ECLI:NL:TGZRAMS:2019:159 Regionaal Tuchtcollege voor de Gezondheidszorg Amsterdam 2019/036

ECLI: ECLI:NL:TGZRAMS:2019:159
Datum uitspraak: 14-08-2019
Datum publicatie: 14-08-2019
Zaaknummer(s): 2019/036
Onderwerp: Onjuiste verklaring of rapport
Beslissingen: Gegrond, waarschuwing
Inhoudsindicatie: Klaagster is het niet eens met het door verweerster gegeven inzetbaarheidsadvies. Volgens klaagster heeft verweerster haar verder ten onrechte niet doorverwezen naar een andere arts (voor een second opinion), heeft zij haar beroepsgeheim geschonden en heeft zij een onjuiste verklaring/rapport afgegeven. Verweerster voert verweer. Klachtonderdeel 3 gegrond, waarschuwing

REGIONAAL TUCHTCOLLEGE VOOR DE GEZONDHEIDSZORG

AMSTERDAM

Beslissing naar aanleiding van de op 24 januari 2019 binnengekomen klacht van:

A,

wonende in B,

k l a a g s t e r ,

gemachtigde: mr.
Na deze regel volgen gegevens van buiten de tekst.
Lemma execute_external_body_none parsed_cmd w w' :
  execute_external_body env parsed_cmd w = (Ret None, w') ->
  exists path msg,
    truthy_path (input_file parsed_cmd) = Some path /\
    open_outcome env path ModeR = Some (FileNotFoundError msg).
Proof.
  unfold execute_external_body.
  destruct (truthy_path (input_file parsed_cmd)) as [path|] eqn:Hin.
  - unfold bind at 1, try_except, bind at 1, py_open, ret.
    destruct (open_outcome env path ModeR) as [e|] eqn:Hopen.
    + destruct e; try discriminate. intros _. eauto.
    + intros H.
      match type of H with
      | context [execute_external_run env parsed_cmd ?s ?w0] =>
          destruct (execute_external_run_result parsed_cmd s w0)
            as [(rc & w1 & E)|(e & w1 & E)]; rewrite E in H; discriminate
      end.
  - intros H.
    destruct (execute_external_run_result parsed_cmd None w)
      as [(rc & w1 & E)|(e & w1 & E)]; rewrite E in H; discriminate.
Qed.

(** *** execute_pipeline *)


Lemma wait_all_result processes : forall w,
  Forall decodable processes ->
  exists w',
    wait_all processes w = (Ret tt, w') /\
    waited w' = waited w ++ map pid processes /\
    started w' = started w /\
    open_handles w' = open_handles w.
Proof.
  induction processes as [|proc rest IH]; intros w Hd.
  - exists w. simpl. rewrite app_nil_r. auto.
  - inversion Hd as [|? ? [err Herr] Hrest]; subst.
    cbn [wait_all]. unfold bind at 1, wait. unfold bind at 1, read_stderr.
    rewrite Herr. unfold ret at 1. unfold bind at 1.
    destruct (PyStr.truthy err).
    + unfold print_stderr.
      destruct (IH (log (PrintStderr err)
                     (mkWorld (next_handle w) (open_handles w) (started w)
                              (waited w ++ [pid proc]) (console w))) Hrest)
        as (w' & E & Hw & Hs & Ho).
      exists w'. rewrite E. simpl in *. rewrite Hw, <- app_assoc. auto.
    + unfold ret.
      destruct (IH (mkWorld (next_handle w) (open_handles w) (started w)
                            (waited w ++ [pid proc]) (console w)) Hrest)
        as (w' & E & Hw & Hs & Ho).
      exists w'. rewrite E. simpl in *. rewrite Hw, <- app_assoc. auto.
Qed.

Lemma launch_stages_cons n i cmd rest processes prev_stdout :
  launch_stages env n i (cmd :: rest) processes prev_stdout =
  (stdin <- stage_stdin env i cmd prev_stdout ;;
   stdout <- stage_stdout env n i cmd ;;
   proc <- Popen env (command cmd :: args cmd) stdin stdout ;;
   close_opt prev_stdout ;;
   launch_stages env n (S i) rest (processes ++ [proc]) (p_stdout proc)).
Proof. reflexivity. Qed.

Lemma Popen_decodable cmd_list stdin stdout w proc w' :
  all_start env ->
  Popen env cmd_list stdin stdout w = (Ret proc, w') -> decodable proc.
Proof.
  intros [_ Hspawn]. unfold Popen, start_child.
  destruct (Hspawn (length (started w)) cmd_list) as (rc & err & ->).
  destruct stdout; intros H; inversion H; now exists err.
Qed.

(** When every program writes valid text to its stderr, so do the
    processes the launch loop returns. *)
Lemma launch_stages_decodable stages : forall n i processes prev_stdout w processes' w',
  all_start env ->
  Forall decodable processes ->
  launch_stages env n i stages processes prev_stdout w = (Ret processes', w') ->
  Forall decodable processes'.
Proof.
  induction stages as [|cmd rest IH];
    intros n i processes prev_stdout w processes' w' Hall Hd H.
  - simpl in H. inversion H; now subst.
  - rewrite launch_stages_cons in H. unfold bind at 1 in H.
    destruct (stage_stdin env i cmd prev_stdout w) as [[stdin|e] w1]; [|discriminate].
    unfold bind at 1 in H.
    destruct (stage_stdout env n i cmd w1) as [[stdout|e] w2]; [|discriminate].
    unfold bind at 1 in H.
    destruct (Popen env (command cmd :: args cmd) stdin stdout w2)
      as [[proc|e] w3] eqn:E3; [|discriminate].
    unfold bind at 1 in H.
    destruct (close_opt prev_stdout w3) as [[[]|e] w4]; [|discriminate].
    eapply IH; [exact Hall | | exact H].
    apply Forall_app. split; [exact Hd|]. constructor; [|constructor].
    now apply (Popen_decodable _ _ _ _ _ _ Hall E3).
Qed.

(** The launch loop waits on nothing and prints nothing, whether it ends or
    raises. *)
Lemma quiet_ret {A} (a : A) : quiet (ret a).
Proof. intros w. split; reflexivity. Qed.

Lemma quiet_bind {A B} (m : M A) (k : A -> M B) :
  quiet m -> (forall a, quiet (k a)) -> quiet (bind m k).
Proof.
  intros Hm Hk w. unfold bind. specialize (Hm w).
  destruct (m w) as [[a|e] w']; simpl in Hm.
  - destruct (Hk a w') as [Hw Hc]. destruct Hm as [Hw' Hc'].
    rewrite Hw, Hc. auto.
  - exact Hm.
Qed.

Lemma quiet_py_open path md : quiet (py_open env path md).
Proof.
  intros w. unfold py_open.
  destruct (open_outcome env path md); split; reflexivity.
Qed.

Lemma quiet_close_opt h : quiet (close_opt h).
Proof. intros w. destruct h; split; reflexivity. Qed.

Lemma quiet_Popen cmd_list stdin stdout : quiet (Popen env cmd_list stdin stdout).
Proof.
  intros w. unfold Popen, start_child.
  destruct (spawn_outcome env _ _); [| |split; reflexivity];
    destruct stdout; split; reflexivity.
Qed.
R. Jurkovich,

tegen

C,

arts,

werkzaam in D,

v e r w e e r s t e r,

gemachtigde: mr. D.G. Tersmette.

1.         De procedure

Het college heeft kennisgenomen van:

-                      het klaagschrift met de bijlagen;

-                      het verweerschrift met de bijlagen;

-                      de correspondentie met betrekking tot het vooronderzoek;

-                      het proces-verbaal van het op 7 mei 2019 gehouden vooronderzoek;

-                      de op 1 juli 2019 door het college ontvangen nagezonden e-mailwisseling aan de zijde van klaagster. 

De klacht is ter openbare terechtzitting van 16 juli 2019 behandeld.

Partijen waren aanwezig. Klaagster werd bijgestaan door mr. Jurkovich en verweerster door mr. Tersmette. Klaagster heeft een toelichting gegeven aan de hand van een brief, die aan het college en de wederpartij is overgelegd. Mr. Tersmette heeft een toelichting gegeven aan de hand van een pleitnota die aan het college en de wederpartij is overgelegd.

2.         De feiten

Op grond van de stukken en hetgeen tijdens het vooronderzoek en ter zitting heeft plaatsgevonden kan van het volgende worden uitgegaan:

2.1       Verweerster werkt sinds mei 2018 als bedrijfsarts in opleiding in dienst van het E. Zij verleent bedrijfsgeneeskundige zorg (waaronder verzuimbegeleiding) aan burgers werkzaam bij E. Klaagster is als burger werkzaam bij E.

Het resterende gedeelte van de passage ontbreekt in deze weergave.